Works for keyboard and string sextet performed by Charlie Albright, piano, and Musicians from Marlboro.Janáček: Sonata 1.X.1905Dvořák: Sextet in A Major; Op. 48, B. 80Today, we’ll hear from two important Czech composers: Dvořák, whose idiomatic Slavonic pieces were among the first to put Czech music on the Western classical “map,” and Janáček, whose inventive work brought it into the 20th century. We begin with Janáček’s Sonata 1.X.1905, an emotional epitaph written to commemorate František Pavlí, killed October 1st, 1905, in demonstrations in Brno. The demonstrators were calling on the government to open a university in the city; the peaceful protest turned violent when Pavlí, a carpenter, was bayoneted by soldiers. Janáček’s emotion about the incident, and also his reaction to it, is clear from the music. Next, we’ll hear Dvořák’s String Sextet in A Major. Written in 1878, around the same time as the wildly successful Slavonic Rhapsodies and Dances, the sextet, too, draws on traditional Czech forms and styles. The middle two movements are modeled on two such folk sources: the Dumka, a thoughtful and melancholy epic ballad, and the Furiant, a fiery Bohemian dance.

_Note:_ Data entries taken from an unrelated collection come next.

Lemma current_sized c i :
  reachable c -> typed c -> ch_current_counterparty_commitment c = Some i ->
  sized_current (commitment_data i).
Proof.
  intros Hr Ht Hi. destruct (reachable_rev c Hr) as [Hrev Hmax]. pose proof (ri_bound c Hrev) as H0.
  destruct (ri_current c Hrev i Hi) as [Hn _].
  destruct (signed_built c c i Hr) as (p & Hp & _); [done|by left|].
  destruct (ty_current c Ht i Hi) as [Hlen Hhs]. rewrite length_map in Hlen.
  unfold sized_current, commitment_data. cbn [cpd_number cpd_txid cpd_htlcs]. split_and!.
  - rewrite Hn. unfold uint, MAX_INDEX in *. lia.
  - rewrite (pb_txid _ _ _ Hp). apply length_txid.
  - unfold short, uint. lia.
  - apply Forall_forall. intros e He. split.
    + rewrite Forall_forall in Hhs. apply Hhs. by apply list_elem_of_fmap_2.
    + rewrite (pb_htlcs _ _ _ Hp) in He. apply elem_of_lookup_imap in He as (k & h & -> & _).
      cbn [snd]. destruct (placed_u32 (length (htlcs p)) (staged p)) as (Hp1 & _).
      change (htlc_output_indices (build_commitment_tx p))
        with (pl_indices (place_all (length (htlcs p)) (staged p))).
      destruct (pl_indices _ !! k) as [s|] eqn:Es; [|done].
      rewrite Forall_forall in Hp1. apply Hp1. by eapply list_elem_of_lookup_2.
Qed.

(** The store holds one secret per bucket, each under an index of 48 bits. *)
Lemma secrets_sized c :
  reachable c -> typed c -> short (length (entries (ch_counterparty_secrets c))) /\
  Forall (fun e => u64 e.1 /\ length e.2 = 32%nat) (entries (ch_counterparty_secrets c)).
Proof.
  intros Hr Ht. destruct (reachable_rev c Hr) as [Hrev Hmax]. pose proof (ri_bound c Hrev) as H0.
  destruct (ri_secrets c Hrev) as (secrets & Hlen & Hall).
  assert (Hk : length (known (ch_counterparty_secrets c)) = 49%nat /\
    Forall (fun e => u64 e.1) (entries (ch_counterparty_secrets c))).
  { destruct secrets as [|x secrets].
    { cbn [insert_all] in Hall. injection Hall as <-. split; [reflexivity|constructor]. }
    assert (Hinv := insert_all_store (x :: secrets) _ ltac:(unfold MAX_INDEX in *; lia) Hall).
    split; [exact (inv_length _ _ _ Hinv)|]. apply Forall_forall. intros [K y] He.
    apply elem_of_entries in He as [l Hl].
    apply (inv_entry _ _ _ Hinv) in Hl as (_ & HK & _). cbn [fst length] in *.
    unfold uint, MAX_INDEX in *. lia. }
  destruct Hk as [Hk Hidx]. split.
  - unfold entries. assert (H : forall l : list (option (Z * bytes)), (length (omap id l) <= length l)%nat).
    { induction l as [|[e|] l IH]; cbn in *; lia. }
    specialize (H (known (ch_counterparty_secrets c))). unfold short, uint. lia.
  - pose proof (ty_secrets c Ht) as Hs. rewrite Forall_forall in Hidx, Hs |- *. auto.
Qed.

Works for solo piano and string quartet performed by Charlie Albright, piano, and Musicians from Marlboro.Haydn: Piano Sonata No. 62 in E-flat Major, Hob. XVI:52Haydn: String Quartet in C minor, Op. 17, No. 4, Hob. III:28For most of his life, Haydn enjoyed a level of stability and comfort most contemporary composers would envy. For about 30 years, he was resident composer to the Esterhazy court, where he wrote musical works by the dozens and was given his own orchestra to perform them. Although much of his output was dictated by his employer’s needs, some works in his catalogue seem to have been personal projects, or at least destined for players beyond the palace walls. Haydn’s dazzling, ambitious Piano Sonata No. 62 was written for a close friend who was a virtuoso pianist in London, and is designed to show off not only her skill, but also the capabilities of the new, powerful English pianos. There’s no evidence that the second piece on today’s program, Haydn’s String Quartet in C minor, was ever played at the Esterhazy court. Haydn’s quartets were, however, performed in Vienna, where they were apparently a hit with audiences, according to contemporary critical accounts.